Sebaceous Glands— Glands that open into the hair follicle. Their oily secretion keeps the skin soft and pliable by forming a surface coating that retains moisture and maintains proper hydration. The oil film also spreads over the hair shaft giving it a glossy sheen. The secretion is also antimicrobial. In periods of malnutrition or stress, these glands do not function giving the coat a dull and dry appearance.

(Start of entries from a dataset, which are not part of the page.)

(** ** Page numbers *)

Lemma PDX_page n : 0 ≤ n → PDX (n * PGSIZE) = n / 512 mod 512.
Proof.
  intros Hn. unfold PDX, PDXSHIFT, PXMASK, PGSIZE. change 0x1FF with (Z.ones 9). rewrite Z.land_ones, Z.shiftr_div_pow2 by lia.
  change (2 ^ 9) with 512. f_equal. change (2 ^ 21) with (4096 * 512). rewrite <-Z.div_div by lia. by rewrite Z.div_mul.
Qed.

Lemma PTX_page n : 0 ≤ n → PTX (n * PGSIZE) = n mod 512.
Proof.
  intros Hn. unfold PTX, PTXSHIFT, PXMASK, PGSIZE. change 0x1FF with (Z.ones 9). rewrite Z.land_ones, Z.shiftr_div_pow2 by lia.
  change (2 ^ 9) with 512. f_equal. by rewrite Z.div_mul.
Qed.

(** The number of user pages: the last two entries of a directory are its
    back pointers. *)
Definition NUSER : Z := 510 * 512.

(** The entry for user page [n], if present. *)
Definition pte_of (m : mem) (d n : Z) : option Z :=
  let e := mget64 m (d + 8 * (n / 512)) in
  if has e PTE_P then
    let x := mget64 m (p2v (PTE_ADDR e) + 8 * (n mod 512)) in
    if has x PTE_P then Some x else None
  else None.

Lemma memset_page_zero m p i : 0 ≤ i < 512 → mget64 (memset m p 0 PGSIZE) (p + 8 * i) = 0.
Proof.
  intros Hi. unfold mget64.
  replace (mget_bytes (memset m p 0 PGSIZE) (p + 8 * i) 8) with (replicate 8 0); [done|].
  symmetry. unfold mget_bytes. apply list_eq. intros j. rewrite list_lookup_fmap.
  destruct (decide (j < 8)%nat).
  - rewrite lookup_seqZ_lt by lia. cbn [fmap option_fmap option_map]. rewrite memset_correct by done.
    rewrite bool_decide_eq_true_2 by (unfold PGSIZE; lia). by rewrite lookup_replicate_2 by lia.
  - rewrite lookup_seqZ_ge by lia. symmetry. apply lookup_replicate_None. lia.
Qed.

#[local] Opaque memset mput64 mget64.

(** ** The invariant *)

(** The directory [d] has the page tables [T], by index. *)
Definition pgdir_ok (m : mem) (d : Z) (T : gmap Z Z) : Prop :=
  ∀ i, 0 ≤ i < 510 →
    match T !! i with
    | Some t => has (mget64 m (d + 8 * i)) PTE_P = true ∧ p2v (PTE_ADDR (mget64 m (d + 8 * i))) = t
    | None => has (mget64 m (d + 8 * i)) PTE_P = false
    end.

(** The pages of the address space itself. *)
Definition table_pages (d : Z) (T : gmap Z Z) : list Z := d :: (map_to_list T).*2.

(** [all] are the allocator's pages, [used] the ones in use, among them the
    directory and its tables, each used once. *)
Record vm_inv (all used : list Z) (d : Z) (T : gmap Z Z) (km : kmem) : Prop := {
  vi_km : kmem_inv all used km;
  vi_dir : pgdir_ok (km_mem km) d T;
  vi_dom : ∀ i t, T !! i = Some t → 0 ≤ i < 510;
  vi_used : table_pages d T ⊆ used;
  vi_nodup : NoDup (table_pages d T)
}.

Implicit Types T : gmap Z Z.

Lemma vi_page all used d T km p : vm_inv all used d T km → p ∈ table_pages d T → page_ok (km_end km) p.
Proof. intros H Hp. eapply kmem_inv_ok; [apply H|]. by apply (vi_used _ _ _ _ _ H). Qed.

Lemma elem_of_table T i (t : Z) : T !! i = Some t → t ∈ (map_to_list T).*2.
Proof. intros H. apply list_elem_of_fmap. exists (i, t). split; [done|]. by apply elem_of_map_to_list. Qed.

Lemma table_in d T i t : T !! i = Some t → t ∈ table_pages d T.
Proof. intros H. right. by eapply elem_of_table. Qed.

Lemma table_inj all used d T km i j t : vm_inv all used d T km → T !! i = Some t → T !! j = Some t → i = j.
Proof.
  intros Hv Hi Hj. pose proof (vi_nodup _ _ _ _ _ Hv) as Hnd. apply NoDup_cons in Hnd as [_ Hnd].
  apply elem_of_map_to_list in Hi, Hj. apply list_elem_of_lookup in Hi as [a Ha], Hj as [b Hb].
  assert (a = b) as ->; [|congruence]. eapply NoDup_lookup; [exact Hnd|..]; rewrite list_lookup_fmap; [by rewrite Ha|by rewrite Hb].
Qed.

Lemma table_ne_dir all used d T km i t : vm_inv all used d T km → T !! i = Some t → t ≠ d.
Proof.
  intros Hv Hi ->. pose proof (vi_nodup _ _ _ _ _ Hv) as Hnd. apply NoDup_cons in Hnd as [Hn _]. by apply Hn, (elem_of_table T i).
Qed.

(** An address inside a page of the allocator. *)
Definition in_page (p a : Z) : Prop := p ≤ a < p + PGSIZE.

Lemma word_in_page e p i : page_ok e p → 0 ≤ i < 512 → (p + 8 * i) mod 8 = 0 ∧ in_page p (p + 8 * i).
Proof.
  intros (Hm & _) Hi. unfold in_page, PGSIZE in *. split; [|lia]. Z.to_euclidean_division_equations. lia.
Qed.

(** Entries of different pages, or different entries of a page, are different
    words. *)
Lemma word_ne e p q i j : page_ok e p → page_ok e q → 0 ≤ i < 512 → 0 ≤ j < 512 → p ≠ q ∨ i ≠ j →
  p + 8 * i ≠ q + 8 * j.
Proof.
  intros Hp Hq Hi Hj Hne Heq. destruct (decide (p = q)) as [->|Hpq]; [lia|].
  destruct (word_in_page e p i Hp Hi) as [_ H1]. destruct (word_in_page e q j Hq Hj) as [_ H2].
  by eapply (pages_apart e p q (p + 8 * i) (q + 8 * j)).
Qed.

(** The walk in terms of the tables. *)
Lemma pte_of_table all used d T km n : vm_inv all used d T km → 0 ≤ n < NUSER →
  pte_of (km_mem km) d n =
    t ← T !! (n / 512); let x := mget64 (km_mem km) (t + 8 * (n mod 512)) in if has x PTE_P then Some x else None.
Proof.
  intros Hv Hn. unfold pte_of. assert (Hi : 0 ≤ n / 512 < 510) by (unfold NUSER in Hn; Z.to_euclidean_division_equations; lia).
  pose proof (vi_dir _ _ _ _ _ Hv _ Hi) as Hd. destruct (T !! (n / 512)) as [t|]; [by destruct Hd as [-> ->]|by rewrite Hd].
Qed.

(** ** walkpgdir *)

Lemma wp_kread64 e p i k E Q : page_ok e p → 0 ≤ i < 512 →
  Q (mget64 (km_mem (k_kmem k)) (p + 8 * i)) k → wp (kread64 (p + 8 * i)) E Q k.
Proof.
  intros Hp%page_ok_base Hi HQ. unfold kread64, getkm. unfold KERNBASE, PHYSTOP in *.
  rewrite (proj2 (Z.ltb_ge _ _)), (proj2 (Z.leb_gt _ _)) by lia. by wp_steps.
Qed.

Lemma wp_kwrite64 a v k E Q :
  Q tt (set_kmem (set_km_mem (mput64 (km_mem (k_kmem k)) a v) (k_kmem k)) k) → wp (kwrite64 a v) E Q k.
Proof. intros. unfold kwrite64, updkm. by wp_steps. Qed.

Lemma wp_kmemset a c n k E Q : a ≠ 0 →
  Q tt (set_kmem (set_km_mem (memset (km_mem (k_kmem k)) a c n) (k_kmem k)) k) → wp (kmemset a c n) E Q k.
Proof. intros Ha HQ. unfold kmemset. rewrite (proj2 (Z.eqb_neq a 0) Ha). unfold updkm. by wp_steps. Qed.

Lemma page_split n : 0 ≤ n < NUSER → 0 ≤ n / 512 < 510 ∧ 0 ≤ n mod 512 < 512 ∧ PDX (n * PGSIZE) = n / 512 ∧ PTX (n * PGSIZE) = n mod 512.
Proof.
  intros Hn. rewrite PDX_page, PTX_page by lia. unfold NUSER in Hn.
  assert (0 ≤ n / 512 < 510) by (Z.to_euclidean_division_equations; lia).
  rewrite (Z.mod_small (n / 512)) by lia. split_and!; try lia; by apply Z.mod_pos_bound.
Qed.

Lemma wp_read_dir all used d T i k E Q : vm_inv all used d T (k_kmem k) → 0 ≤ i < 510 →
  Q (mget64 (km_mem (k_kmem k)) (d + 8 * i)) k → wp (kread64 (d + 8 * i)) E Q k.
Proof. intros Hv Hi. eapply wp_kread64; [eapply vi_page; [exact Hv|left]|lia]. Qed.

(** The page table is there. *)
Lemma wp_walk_found all used d T n t alloc k E Q : vm_inv all used d T (k_kmem k) → 0 ≤ n < NUSER →
  T !! (n / 512) = Some t → Q (t + 8 * (n mod 512)) k → wp (walkpgdir d (n * PGSIZE) alloc) E Q k.
Proof.
  intros Hv Hn Ht HQ. destruct (page_split n Hn) as (Hi & Hj & Hpdx & Hptx). unfold walkpgdir. rewrite Hptx, Hpdx.
  pose proof (vi_dir _ _ _ _ _ Hv _ Hi) as Hd. rewrite Ht in Hd. destruct Hd as [Hp Ha].
  wp_steps. eapply wp_read_dir; [done..|]. rewrite Hp. wp_steps. by rewrite Ha.
Qed.

(** No page table, and none is made. *)
Lemma wp_walk_none all used d T n k E Q : vm_inv all used d T (k_kmem k) → 0 ≤ n < NUSER →
  T !! (n / 512) = None → Q 0 k → wp (walkpgdir d (n * PGSIZE) false) E Q k.
Proof.
  intros Hv Hn Ht HQ. destruct (page_split n Hn) as (Hi & Hj & Hpdx & Hptx). unfold walkpgdir. rewrite Hptx, Hpdx.
  pose proof (vi_dir _ _ _ _ _ Hv _ Hi) as Hd. rewrite Ht in Hd. wp_steps. eapply wp_read_dir; [done..|]. rewrite Hd. by wp_steps.
Qed.

(** A memory that differs inside the pages [ps] only. *)
Definition same_but (ps : list Z) (m m' : mem) : Prop := ∀ a, (∀ p, p ∈ ps → ¬ in_page p a) → m' a = m a.

Lemma same_but_word ps e m m' p i : same_but ps m m' → (∀ q, q ∈ ps → page_ok e q) → page_ok e p → p ∉ ps → 0 ≤ i < 512 →
  mget64 m' (p + 8 * i) = mget64 m (p + 8 * i).
Proof.
  intros Hs Hps Hp Hn Hi. apply mget64_ext. intros a Ha. apply Hs. intros q Hq Hin.
  eapply (pages_apart e p q a a); [done|by apply Hps|by intros ->| |exact Hin|done].
  destruct (word_in_page e p i Hp Hi) as [H8 Hpg]. unfold in_page, PGSIZE in *. lia.
Qed.

(** What the walk changes when it makes a page table [t] for index [i]. *)
Definition with_table (d i t : Z) (km : kmem) : kmem :=
  set_km_mem (mput64 (memset (km_mem (taken km)) t 0 PGSIZE) (d + 8 * i) (Z.lor (Z.lor (Z.lor (v2p t) PTE_P) PTE_W) PTE_U)) (taken km).

Lemma taken_mem km : km_mem (taken km) = km_mem km.
Proof. unfold taken. by destruct (km_freelist km =? 0). Qed.

Lemma taken_end km : km_end (taken km) = km_end km.
Proof. unfold taken. by destruct (km_freelist km =? 0). Qed.

(** Writing inside pages in use leaves the free list alone. *)
Lemma kmem_inv_same all used km m' ps : kmem_inv all used km → ps ⊆ used → same_but ps (km_mem km) m' →
  kmem_inv all used (set_km_mem m' km).
Proof.
  intros (l & Hc & Hp & Hnd & Hall) Hps Hs. exists l. split; [|done]. cbn. eapply chain_ext; [|exact Hc].
  intros q y Hq Hy. apply Hs. intros p Hpin Hin. rewrite Forall_forall in Hall. rewrite <-Hp in Hnd.
  apply NoDup_app in Hnd as (_ & Hd & _).
  eapply (pages_apart (km_end km) p q y y); [| |by intros ->; apply (Hd q), Hps|exact Hin|unfold PGSIZE; lia|done];
    apply Hall; rewrite <-Hp; apply elem_of_app; [right; by apply Hps|by left].
Qed.

Lemma same_but_refl ps m : same_but ps m m.
Proof. done. Qed.

Lemma same_but_trans ps m1 m2 m3 : same_but ps m1 m2 → same_but ps m2 m3 → same_but ps m1 m3.
Proof. intros H1 H2 a Ha. by rewrite H2, H1. Qed.

Lemma same_but_mono ps qs m m' : ps ⊆ qs → same_but ps m m' → same_but qs m m'.
Proof. intros H Hs a Ha. apply Hs. intros p Hp. by apply Ha, H. Qed.

Lemma same_but_memset p m c : same_but [p] m (memset m p c PGSIZE).
Proof.
  intros a Ha. rewrite memset_correct by done. rewrite bool_decide_eq_false_2; [done|]. apply Ha. left.
Qed.

Lemma same_but_put64 e p i m x : page_ok e p → 0 ≤ i < 512 → same_but [p] m (mput64 m (p + 8 * i) x).
Proof.
  intros Hp Hi a Ha. apply mput64_other. intros Hin. apply (Ha p); [left|].
  destruct (word_in_page e p i Hp Hi). unfold in_page, PGSIZE in *. lia.
Qed.

Lemma with_table_mem e d i t km : page_ok e d → 0 ≤ i < 512 → same_but [d; t] (km_mem km) (km_mem (with_table d i t km)).
Proof.
  intros Hd Hi. unfold with_table. cbn [km_mem set_km_mem]. rewrite taken_mem.
  eapply same_but_trans; [eapply (same_but_mono [t]); [set_solver|apply same_but_memset]|].
  eapply (same_but_mono [d]); [set_solver|by eapply same_but_put64].
Qed.

Lemma table_pages_insert d T i t : T !! i = None → table_pages d (<[i := t]> T) ≡ₚ t :: table_pages d T.
Proof. intros H. unfold table_pages. rewrite map_to_list_insert by done. cbn. apply Permutation_swap. Qed.

Section new_table.
Context (all used : list Z) (d : Z) (T : gmap Z Z) (km : kmem) (i : Z).
Context (Hv : vm_inv all used d T km) (Hi : 0 ≤ i < 510) (Hnone : T !! i = None) (Hfree : km_freelist km ≠ 0).
Let t := km_freelist km.
Let km' := with_table d i t km.

Lemma new_table_fresh : (t ∉ used) ∧ page_ok (km_end km) t ∧ kmem_inv all (t :: used) (taken km).
Proof.
  destruct (kmem_inv_take _ _ _ (vi_km _ _ _ _ _ Hv)) as [[? _]|(Hin & Hnu & Hk)]; [done|]. split; [done|]. split; [|done].
  rewrite <-taken_end. eapply kmem_inv_ok; [done|left].
Qed.

Lemma new_table_d : page_ok (km_end km) d ∧ d ≠ t.
Proof.
  assert (Hd : d ∈ used) by (apply (vi_used _ _ _ _ _ Hv); left). split; [by eapply vi_page; [|left]|].
  intros Heq. destruct new_table_fresh as [Hn _]. apply Hn. by rewrite <-Heq.
Qed.

Lemma new_table_entry : mget64 (km_mem km') (d + 8 * i) = Z.lor (Z.lor (Z.lor (v2p t) PTE_P) PTE_W) PTE_U.
Proof.
  unfold km', with_table. cbn [km_mem set_km_mem]. apply mget_put64.
  destruct new_table_fresh as (_ & Ht & _). destruct (v2p_page _ _ Ht) as [Hm Hr].
  rewrite <-!Z.lor_assoc. rewrite lor_low by (done || unfold PHYSTOP in *; done). unfold PHYSTOP in *. change (Z.lor PTE_P (Z.lor PTE_W PTE_U)) with 7. lia.
Qed.

Lemma new_table_zero j : 0 ≤ j < 512 → mget64 (km_mem km') (t + 8 * j) = 0.
Proof.
  intros Hj. destruct new_table_fresh as (_ & Ht & _). destruct new_table_d as [Hd Hne].
  unfold km', with_table. cbn [km_mem set_km_mem].
  destruct (word_in_page _ d i Hd) as [? _]; [lia|]. destruct (word_in_page _ t j Ht Hj) as [? _].
  rewrite mget64_put_ne; [by apply memset_page_zero|done|done|]. eapply (word_ne (km_end km)); auto; lia.
Qed.

Lemma new_table_other p j : p ∈ used → 0 ≤ j < 512 → p ≠ d ∨ j ≠ i → mget64 (km_mem km') (p + 8 * j) = mget64 (km_mem km) (p + 8 * j).
Proof.
  intros Hp Hj Hne. destruct new_table_fresh as (Htu & Ht & _). destruct new_table_d as [Hd Hdt].
  assert (Hpok : page_ok (km_end km) p) by (eapply kmem_inv_ok; [apply (vi_km _ _ _ _ _ Hv)|done]).
  unfold km', with_table. cbn [km_mem set_km_mem]. rewrite taken_mem.
  destruct (word_in_page _ d i Hd) as [? _]; [lia|]. destruct (word_in_page _ p j Hpok Hj) as [? _].
  rewrite mget64_put_ne; [|done..|eapply (word_ne (km_end km)); [done..|lia|done|]; destruct Hne; auto].
  eapply (same_but_word [t]); [apply same_but_memset|by intros q ->%list_elem_of_singleton|exact Hpok| |done].
  intros ->%list_elem_of_singleton. done.
Qed.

Sweat Glands— Sweat glands are of two types in dogs and cats. One type is the same as those in humans and causes the typical sweating. This type is called the eccrine sweat gland. Eccrine glands are located only on the footpads and nose of dogs and cats. Sweating is seen in agitated or excited dogs and cats. The other type of sweat gland is called the apocrine sweat gland and is described below.
Apocrine Sweat Glands— Apocrine glands are located in close association to most hair follicles all over the body. These glands open into the hair follicle. There are usually more of them where the hair is thinner. Sweating from these glands is possible especially in German shepherds and Labradors and these breeds may show sweating under the arms, in the inguinal areas, or around the groin.
Perianal Glands— These glands surround the anus and may be the source of perianal gland infections that occur in German shepherds and other breeds. Perianal gland tumors are also common around the rectum of male dogs. These tumors may respond to surgical removal and castration.
Anal Sacs— The anal sacs are located caudal to the rectum and produce a foul smelling, thick fluid. This fluid should be expressed each time a pet defecates. Its primary purpose is for scenting and marking. There is no other known function of the anal sacs. When the anal sacs do not empty properly, anal sac impaction can occur. The pet will usually lick the anal area excessively and scoot the rump on the ground. If this action does not relieve the impaction, anal gland abscess may occur. Manual expression of the anal glands is a common grooming procedure and is done as a part of the annual examination of dogs. This procedure is accomplished by the following steps: raising the tail firmly, then with a gloved hand, grasp anterior to the glands with the thumb and forefinger. Each gland should be palpable between the respective thumb and forefinger. Squeeze firmly and apply caudal pressure to empty the glands. If the glands cannot be expressed in this manner, insert the gloved forefinger into the rectum and grasp the gland between the thumb and forefinger – squeeze and apply pressure caudal to empty the gland. Repeat on the opposite side. Chronic impaction or infection is a reason to have the glands surgically removed.
Ear Canal Glands— These glands are responsible for producing earwax and can become a major problem if they become hypertrophic (enlarged). This most often occurs in cocker spaniels.
Caudal Tail Gland of Dogs— A gland that is on the dorsal surface of the tail and is present in only five percent of the dogs. The “guard hairs” are found in this area and a very thick amount of sebaceous secretion is associated with them.
Caudal Tail Gland of Cats— A gland that is present in non-neutered male cats and secrets waxy, sebaceous secretion that causes matting of the hair in this area. This is called “Stud Tail” in cats. The caudal tail gland is responsive to testosterone and other hormones. This oval area on the tail is subject to infection, tumors and seborrhea.